Shall I compare thee to a summer's day?
Thou art more lovely and more temperate:
Rough winds do shake the darling buds of May,
And summer's lease hath all too short a date;
Sometime too hot the eye of heaven shines,
And often is his gold complexion dimmed;
And every fair from fair sometime declines,
By chance or nature's changing course untrimmed.
But thy eternal summer shall not fade,
Nor lose possession of that fair thou ow'st;
Nor shall death brag thou wander'st in his shade,
When in eternal lines to time thou grow'st:
So long as men can breathe or eyes can see,
So long lives this, and this gives life to thee.
It's the second Sunday in May, which is Mother's Day here in the United States. It's Mother's Day in other countries, too, including Denmark, Italy, Venezuela, Turkey, Australia, and Japan. It's the biggest day of the year for long-distance telephone calls.

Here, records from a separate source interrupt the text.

Lemma safe_unregister_cmd id v (P : Z -> hal -> Prop) g :
  mem v g ->
  (forall g, mem (set_cmds v (remove_first (has_id id) (cmds v))) g -> P (ptr_of (find (has_id id) (cmds v))) g) ->
  safe (wifi_unregister_cmd id) P g.
Proof.
  intros Hm HP. pose proof Hm as [(_ & _ & H1 & H2 & _) Hv].
  assert (entries (cmd (info g)) = cmds v) as Ec by (by rewrite <- Hv).
  destruct (table_remove_spec (has_id id) _ H1) as (t & E & Ht & Ha & Et).
  eapply safe_on_cmd; [exact Hm|exact E|done|by rewrite Ha|]. rewrite Et, Ec. exact HP.
Qed.

(** A change of the handlers, bracketed by the mutex. *)
Lemma safe_locked {A B} (f : table cb_info -> option (A * table cb_info)) a t (k : A -> prog hal wcall wresp B) v
    (P : B -> hal -> Prop) g :
  mem v g -> f (event_cb (info g)) = Some (a, t) -> table_ok t -> alloc t = DEFAULT_EVENT_CB_SIZE ->
  (listeners (objects g) (entries (event_cb (info g))) -> listeners (objects g) (entries t)) ->
  (forall g, mem (set_cbs v (entries t)) g -> safe (k a) P g) ->
  safe (do _ <- lock; do a <- on_event_cb f; do _ <- pthread_mutex_unlock; k a)%prog P g.
Proof.
  intros Hm Hf Ht Ha Hls HP Hk. pose proof Hm as [(H1 & H2 & H3 & H4 & Hlk) Hv]. split.
  { intros d h tr (Hi & _) Hex. cbn [globals]. cbn [exclusive hal_sharing] in Hex. rewrite Hi. cbn [info with_lock cb_lock]. by rewrite Hlk, Hex. }
  intros d h tr (Hi & _ & Hfd & Ho) Hr. apply negb_true_iff in Hr. cbn [globals] in Hr.
  assert (in_mutex d = false) as Hd by (rewrite Hi in Hr; cbn in Hr; rewrite Hlk in Hr; exact Hr).
  assert (found d = None) as Hnf by (destruct (found d) as [e|] eqn:E; [|done]; destruct (Hfd e eq_refl); congruence).
  eapply wp_pure; [cbn [globals]; by rewrite Hr|]. cbn [globals trace]. exists (with_lock g true). split; [|split; [exact Hk|]].
  { split; [cbn; by rewrite Hi|]. split; [done|]. split; [|exact Ho]. intros e. by rewrite Hnf. }
  clear Hd Hnf Hfd Hi Ho Hr h tr d. intros _. split; [done|]. intros d h tr (Hi & Hd & Hfd & Ho) _. specialize (Hd eq_refl).
  assert (found d = None) as Hnf by (destruct (found d) as [e|] eqn:E; [|done]; destruct (Hfd e eq_refl); congruence).
  eapply wp_pure; [cbn [globals]; rewrite Hi; cbn; by rewrite Hf|]. cbn [globals trace].
  exists (with_event_cb (with_lock g true) t). split; [|split].
  { split; [cbn; rewrite Hi; done|]. split; [done|]. split; [|exact Ho]. intros e. by rewrite Hnf. }
  { destruct Hk as [_ Hk]. split; [exact Ht|]. by apply Hls. }
  clear Hd Hnf Hfd Hi Ho h tr d. intros Hk'. split; [done|]. intros d h tr (Hi & Hd & Hfd & Ho) _. specialize (Hd eq_refl).
  assert (found d = None) as Hnf by (destruct (found d) as [e|] eqn:E; [|done]; destruct (Hfd e eq_refl); congruence).
  eapply wp_pure; [cbn [globals]; rewrite Hi; reflexivity|]. cbn [globals trace].
  exists (with_event_cb g t). split; [|split; [exact Hk'|]].
  { split; [cbn; rewrite Hi; cbn; by rewrite Hlk, Hd|]. split; [done|]. split; [|exact Ho]. intros e. by rewrite Hnf. }
  apply HP. split; [done|]. unfold view_of in *. cbn. by rewrite <- Hv.
Qed.

Lemma safe_register p e v l c (P : Z -> hal -> Prop) g :
  as_cbs v l g -> zlen l < DEFAULT_EVENT_CB_SIZE ->
  p <> 0 -> objs v !! p = Some c -> In e (start_events (mClass c)) -> good (mClass c) (mId c) -> 0 < mRefs c ->
  (forall g, as_cbs v (l ++ [handler p e]) g -> P WIFI_SUCCESS g) -> safe (registerVendorHandler p e) P g.
Proof.
  intros Hm Hl Hnz Hp He Hgood Hr HP. pose proof Hm as [(H1 & H2 & _) Hv]. pose proof (mem_cbs _ _ Hm) as Ec. cbn [cbs set_cbs] in Ec.
  destruct (table_add_spec (event_cb (info g)) (handler p e) H1) as (t & E & Ht & Ha & Et).
  rewrite <- entries_length, Ec, H2 in E, Et by done. rewrite (proj2 (Z.ltb_lt _ _)) in E, Et by done.
  eapply safe_locked; [exact Hm|exact E|done|by rewrite Ha| |].
  - rewrite Et, Ec. intros Hls. apply list.Forall_app. split; [done|]. apply Forall_cons; [|apply Forall_nil_2].
    exists p, e, c. split; [done|]. split; [done|]. by rewrite (mem_objects _ _ Hm).
  - cbn match. rewrite Et. exact HP.
Qed.

Lemma safe_unregister e v l (P : unit -> hal -> Prop) g :
  as_cbs v l g ->
  (forall g, as_cbs v (remove_first (for_vendor GOOGLE_OUI e) l) g -> P tt g) -> safe (unregisterVendorHandler e) P g.
Proof.
  intros Hm HP. pose proof Hm as [(H1 & H2 & _) Hv]. pose proof (mem_cbs _ _ Hm) as Ec. cbn [cbs set_cbs] in Ec.
  destruct (table_remove_spec (for_vendor GOOGLE_OUI e) _ H1) as (t & E & Ht & Ha & Et).
  apply (safe_locked (table_remove (for_vendor GOOGLE_OUI e)) (find (for_vendor GOOGLE_OUI e) (entries (event_cb (info g)))) t (fun _ => Ret tt) (set_cbs v l)); [exact Hm|exact E|done|by rewrite Ha| |].
  - rewrite Et, Ec. apply remove_first_Forall.
  - rewrite Et, Ec. exact HP.
Qed.
End Callers.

A woman named Anna Jarvis was the person behind the official establishment of Mother's Day. Her mother, Anna Reeves Jarvis, had a similar idea, and in 1905 the daughter swore at her mother's grave to dedicate her life to the project. She campaigned tirelessly for the holiday. In 1907, she passed out 500 white carnations at her mother's church, St. Andrew's Methodist Episcopal Church in Grafton, West Virginia — one for each mother in the congregation. In 1912, West Virginia became the first state to adopt an official Mother's Day, and in 1914 President Woodrow Wilson made it a national holiday.
Anna Jarvis became increasingly concerned over the commercialization of Mother's Day. She said, "I wanted it to be a day of sentiment, not profit." She was against the selling of flowers, and she called greeting cards "a poor excuse for the letter you are too lazy to write." Nevertheless, Mother's Day has become one of the best days of the year for florists. When Anna Jarvis lived the last years of her life in nursing home without a penny to her name, her bills were paid, unbeknownst to her, by the Florist's Exchange.

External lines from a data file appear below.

(** C6. For a client that gives every command it starts an id that is not in use and has one active
    command of a kind at a time, the interface of the HAL implements a machine whose state is the list of
    the active commands. Any sequence of starts, cancels, resets and range cancels, whatever the kernel answers and
    whether or not memory and messages can be allocated: no object is used after it was deleted or
    deleted twice, no mutex is waited for in vain, no array is left; a start either succeeds with the command at
    the end of the list, its handlers registered, and one reference to its object, or fails and leaves
    nothing behind; a cancel removes exactly the command with the id and its handlers, and answers INVALID_ARGS
    when there is none; and in between the objects in memory are exactly those of the list. *)
Theorem hal_refines_machine (os : list client_op) (l : list active) (w : world hal wcall wresp) :
  libnl_ok answer page -> kernel_replies answer patience ->
  (forall tr live, alloc_at tr live <> 0 /\ alloc_at tr live ∉ live) ->
  stands_for (globals w) l -> plays os l ->
  exists rs w' l', run (run_clients answer patience alloc_at os) w = Some (rs, w')
    /\ client_steps os l rs l' /\ stands_for (globals w') l' /\ rest (view_of (globals w')) = rest (view_of (globals w)).
Proof.
  intros Hnl Hk Hal [Hd Hm]%stands_for_mem Hp.
  assert (Forall (op_good (fun _ _ => True)) os) as Hg by (apply List.Forall_forall; intros [] _; done).
  assert (hal_kept (fun _ _ => True) (globals w)) as Hkept by (apply (stands_kept _ l (view_for (view_of (globals w)) l)); [exact Hd|by apply List.Forall_forall|done|done|exact Hm]).
  destruct (always_run _ _ _ (right_run (sharing0 := hal_sharing (fun _ _ => True)) _ _ _ Hkept (clients_spec _ os l _ _ Hnl Hk Hal Hd Hm Hp Hg)))
    as (rs & w' & E & (l' & Hs & Hd' & Hok & Ev) & _).
  exists rs, w', l'. split; [done|]. split; [done|]. split; [|by rewrite Ev].
  apply stands_for_mem. split; [done|]. split; [done|]. rewrite Ev. done.
Qed.
End Main.
(* ===== verification/WifiEvents.v ===== *)
(** The events of the Wi-Fi HAL: what the commands make of a message of the driver (handleEvent and
    handleResponse of the classes in gscan.cpp, rtt.cpp and wifi_hal.cpp), and the dispatch of an event to
    the handler that is registered for it (internal_valid_message_handler of wifi_hal.cpp). *)
From Stdlib Require Import List.
From stdpp Require Import gmap.
From S2P Require Import Prelude Threads WifiState WifiRegistry WifiRequest WifiCommand WifiShared WifiLifecycle.

(** ** Octets of a message; [None]: an access outside of it *)
Definition octets (d : list Z) (off n : Z) : option (list Z) :=
  if (0 <=? off) && (0 <=? n) && (off + n <=? zlen d) then Some (take (Z.to_nat n) (drop (Z.to_nat off) d)) else None.

Definition uint_at (n : Z) (d : list Z) (off : Z) : option Z := l ← octets d off n; Some (le_val l).
Abbreviation u8_at := (uint_at 1).
Abbreviation u16_at := (uint_at 2).
Abbreviation u32_at := (uint_at 4).
Abbreviation u64_at := (uint_at 8).

(** [WifiEvent] of cpp_bindings.h: the attributes of the message. *)
Section Access.
Context `{hal_headers}.

Definition get_attribute (ev : event) (a : Z) : option (list Z) :=
  snd <$> find (fun x => x.1 =? a) (ev_attrs ev).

In The Importance of Being Earnest, Oscar Wilde wrote: "All women become like their mothers. That is their tragedy. No man does. That's his."
It's the birthday of painter Salvador Dali, born in Figueras, Spain (1904). In 1929, he joined the surrealist movement. He was influenced by the theories of Sigmund Freud, and he made what he called "hand-painted dream photographs": images of distorted human figures, limp pocket watches, and burning giraffes. He made the most of his fame; he was a born performer who relished an audience. He found that audience in America. He moved here in 1940, and made public appearances in Hollywood, on Broadway, and in the stores on New York's Fifth Avenue. He was an unmistakable figure; he had a perfectly waxed, upturned mustache, and a large collection of canes. Once, when he was asked to give a lecture, he showed up in a diving bell, and insisted on speaking from inside it
.He said, "Each morning when I awake, I experience again a supreme pleasure — that of being Salvador Dali." At the end of his life there were reports that his assistants did much of his painting. When asked about it, he said, "Let my enemies devour each other."
He wrote two autobiographies: The Secret Life of Salvador Dali (1942) and Diary of a Genius (1966). In Diary of a Genius, he wrote, "the one thing the world will never have enough of is the outrageous."
It's the birthday of Stanley Elkin, (books by this author) born in the Bronx (1930), during the Great Depression. His father, Philip, was a successful traveling salesman especially after the family moved to Chicago when Stanley was three. Philip told Stanley about his trips through the plains states, selling costume jewelry to stores.
In many of Elkin's novels, the heroes are pitchmen: the department store owner, Leo Feldman, in A Bad Man (1967); the disk jokey in The Dick Gibson Show (1971); politician Bob Druff of The MacGuffin (1991). The Franchiser (1976) is about Ben Flesh, a man who is so successful in building a nationwide empire of franchises that by the end of the novel, he can't tell which state is which.
In 1972, Elkin was diagnosed with multiple sclerosis. It didn't keep him from writing. He went on to write some of his best books: The Living End (1979), about heaven, hell, and the twin cities of Minneapolis and St. Paul, Minnesota; and George Mills (1982), about 40 generations of blue-collar men with the name George Mills.
Stanley Elkin, who said, "Life's tallest order is to keep the feelings up, to make two dollars' worth of euphoria go the distance. And life can't do that. So fiction does."